Erwartbare Folgen für den Winter
Konkrete Vorhersagen zu Intensität und regionaler Verteilung sind noch mit Unsicherheiten behaftet. Generell kann ein El Niño die Wahrscheinlichkeit für milde und niederschlagsärmere Winter in Teilen Europas erhöhen, während andere Regionen feuchtere Verhältnisse erleben. Für Österreich wären damit folgende Konsequenzen denkbar:
- Milderer Winter mit weniger Frosttagen und reduziertem Schneefall in tiefen Lagen
- Verlagerung der Niederschläge, was Auswirkungen auf Wasserreserven und Wintersportregionen haben könnte
- Verstärkte Extreme bei wechselhaften Wetterlagen, etwa starker Regen oder Sturmereignisse in Verbindung mit wärmeren Temperaturen
Welche Regionen Österreichs konkret wie stark betroffen wären, hängt von der späteren Entwicklung des Ereignisses und von großräumigen Strömungsmustern ab. Nationale Wetterdienste und internationale Beobachtungszentren werden die Modelle laufend aktualisieren.
Was jetzt zu tun ist
Für praktische Vorbereitungen ist die Zeit, sich auf mögliche Szenarien einzustellen. Das betrifft etwa:
- Betreiber von Wasserversorgungs- und Bewässerungsinfrastruktur: Beobachtung der Schneedecken und Reser- voirstände
- Landwirtschaft: Planungen für die Vegetationsperiode und mögliche Dürre- oder Feuchteszenarien
- Tourismus und Wintersport: Szenarien für geringe Schneelage und alternative Angebote prüfen
| Aspekt | Mögliche Auswirkung |
|---|---|
| Temperatur | häufiger mildere Wintertage |
| Niederschlag | räumlich ungleich verteilt, Risiken für Trocken- und Feuchtephasen |
| Schnee | geringere Schneehöhen in tiefen Lagen, Auswirkungen auf Skigebiete |
Die Angaben beruhen auf generellen physikalischen Zusammenhängen zwischen Pazifik-SST-Anomalien und atmosphärischer Fernwirkung. Exakte Aussagen für einzelne Bundesländer lassen sich erst nach weiteren Modellupdates treffen.
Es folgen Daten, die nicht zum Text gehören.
Class Platform : Type := {
  (** The engine's [Number::toString] on an integer beyond the safe
      range (shortest digits that read back as the same number, in
      exponent form from 1e21 on). *)
  numberToString : Z → string;
  (** [aguid]: a UUID derived from a string. *)
  deterministicUuid : string → string;
  (** [moment(s)] for a string: the instant in milliseconds since the
      epoch, or [None] for an invalid date. *)
  momentParse : string → option Z;
  (** [moment(o)] for an object, read at the given wall-clock time: the
      instant named by its unit properties ([year], [month], ...), or
      [None] for an invalid date. *)
  momentObject : Z → JSObject → option Z;
  (** [m.toISOString()] of a valid moment. *)
  toISOString : Z → string;
  (** [Buffer.from(s, 'base64')] *)
  base64Decode : string → Buffer;
  (** [utils/crypto]: [hmacJsonForPskCondition(obj, sharedSecret)] *)
  hmacJsonForPskCondition : JSObject → Buffer → Buffer;
  (** [utils/crypto]: [aesEncryptObject(obj, sharedSecret)]; the first
      argument is the randomness the cipher draws. *)
  aesEncryptObject : Buffer → JSValue → Buffer → Buffer;
  (** [utils/condition]: [toConditionUri(preimage)] *)
  toConditionUri : Buffer → string;
  (** [utils/base64url] *)
  base64url : Buffer → string;
  (** [utils/ilp-errors]: the exported [codes] table. *)
  codes : JSValue
}.

(** ** Coercion to strings *)

(** [Number.MAX_SAFE_INTEGER], 2^53 - 1: up to it every integer is a
    number of its own, printed as its decimal digits. *)
Definition MAX_SAFE_INTEGER : Z := 9007199254740991.

Section Strings.
Context `{Platform}.

(** [String(v)], also the coercion applied by [+] next to a string. *)
Definition to_string (v : JSValue) : string :=
  match v with
  | VUndefined => "undefined"
  | VNull => "null"
  | VBool true => "true"
  | VBool false => "false"
  | VNum n => if Z.abs n <=? MAX_SAFE_INTEGER then pretty n else numberToString n
  | VStr s => s
  | VObj _ => "[object Object]"
  end.
End Strings.

(** ** Time: [moment] *)

(** A moment is an instant in milliseconds, or invalid. *)
Abbreviation Moment := (option Z).

(** The largest time value of a [Date], in milliseconds on either side
    of the epoch. *)
Definition MAX_TIME_VALUE : Z := 8640000000000000.

Section Moments.
Context `{Platform}.

(** [moment(v)] at wall-clock time [now]: no argument or [undefined]
    gives the current time, a string is parsed, a number is a timestamp
    ([new Date(n)], invalid beyond the largest time value), an object is
    read by its unit properties; [null] and booleans give an invalid
    moment. *)
Definition moment (now : Z) (v : JSValue) : Moment :=
  match v with
  | VUndefined => Some now
  | VStr s => momentParse s
  | VNum n => if Z.abs n <=? MAX_TIME_VALUE then Some n else None
  | VObj o => momentObject now o
  | VNull | VBool _ => None
  end.

(** [m.add(n, 'seconds')] *)
Definition add_seconds (n : Z) (m : Moment) : Moment :=
  (λ t, t + 1000 * n)%Z <$> m.

(** [b.isBefore(a)]: false as soon as one side is invalid. *)
Definition isBefore (b a : Moment) : bool :=
  match b, a with
  | Some x, Some y => (x <? y)%Z
  | _, _ => false
  end.

(** [moment.min(ms)]: starting from the first moment, a later one
    replaces the pick when it is invalid or before the pick. *)
Definition moment_min (ms : list Moment) : Moment :=
  match ms with
  | [] => None
  | m :: rest =>
      fold_left (λ res x, if negb (bool_decide (is_Some x)) || isBefore x res
                          then x else res) rest m
  end.

(** [m.toISOString()]: [null] for an invalid moment. *)
Definition moment_toISOString (m : Moment) : JSValue :=
  match m with
  | Some t => VStr (toISOString t)
  | None => VNull
  end.

(** [a.diff(b)] in milliseconds; [None] is [NaN]. *)
Definition moment_diff (a b : Moment) : option Z :=
  match a, b with
  | Some x, Some y => Some (x - y)%Z
  | _, _ => None
  end.
End Moments.

(** ** The ledger client *)

(** Calls made on the [ilp-core] client, in the order they are made.
    A listener is identified by a number standing for the identity of
    its closure. *)
Inductive ClientCall : Type :=
| CConnect
| CQuote (query : JSObject)
| CSendQuotedPayment (payment : JSObject)
| COn (event : string) (listener : nat)
| CRemoveListener (event : string) (listener : nat)
| CGetFulfillment (transferId : string)
| CDisconnect.

(** How a promise settles. *)
Inductive Settled : Type :=
| Resolved (v : JSValue)
| Rejected (e : JSError).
Aus Sicht der Wetterprognose ist entscheidend, dass El Niño nicht isoliert wirkt: Die langfristige Erwärmung des Klimas wirkt als Verstärker für Extremereignisse generell. Deshalb sind saisonale Vorhersagen und laufende Beobachtung jetzt besonders wichtig, um kurzfristig angemessene Maßnahmen zu planen.
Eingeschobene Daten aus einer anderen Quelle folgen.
(** * merge_branch.py: the merge orchestration, embedded and verified

    The script drives git through the helper module [git_calls] (checkout,
    reset, pull, fetch, merge, ...).  The helpers are external: what they
    answer depends on the repository and on the network.  The script itself
    is a straight-line protocol with one loop, so it is embedded here as a
    finite interaction tree: every [print], every call of a [git_calls]
    helper and every activation of one of the script's own functions is a
    node, and an interpreter runs a tree against an arbitrary gateway.

    Python semantics assumed: byte strings (the script targets Python 2,
    see its [from __future__] import), assertions enabled (no [-O]). *)

From Stdlib Require Import ZArith List String Ascii Bool Lia.
From Stdlib Require Import Sorting.Sorted Sorting.Permutation DecimalString.
Import ListNotations.

Local Open Scope list_scope.
Local Open Scope string_scope.

(** ** Python values and string helpers *)

Module Py.

(** The two characters that cannot be written inside a literal. *)
Definition dq : string := String (ascii_of_nat 34) EmptyString.
Definition nl : string := String (ascii_of_nat 10) EmptyString.

(** Truth value of a [str]: only the empty string is false. *)
Definition truthy (s : string) : bool :=
  match s with
  | EmptyString => false
  | String _ _ => true
  end.

(** [a and b], [a or b] on strings: the operand that decides is returned. *)
Definition and_ (a b : string) : string := if truthy a then b else a.
Definition or_ (a b : string) : string := if truthy a then a else b.

(** [s * n] *)
Fixpoint times (s : string) (n : nat) : string :=
  match n with
  | O => EmptyString
  | S n' => s ++ times s n'
  end.

(** [sep.join(l)] *)
Definition join (sep : string) (l : list string) : string :=
  String.concat sep l.

(** [x in l] for a list (or set) of strings *)
Definition in_ (x : string) (l : list string) : bool :=
  existsb (String.eqb x) l.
Als Ressort Wetter werde ich die Entwicklung weiterverfolgen und über Modellupdates sowie konkrete Auswirkungen für Österreich zeitnah informieren. Für die Bevölkerung gilt: Sensibel bleiben gegenüber Warnungen der zuständigen Behörden und lokalem Wetterdienst, insbesondere wenn es um Wasserhaushalt, Landwirtschaft oder Verkehrssicherheit im Winter geht.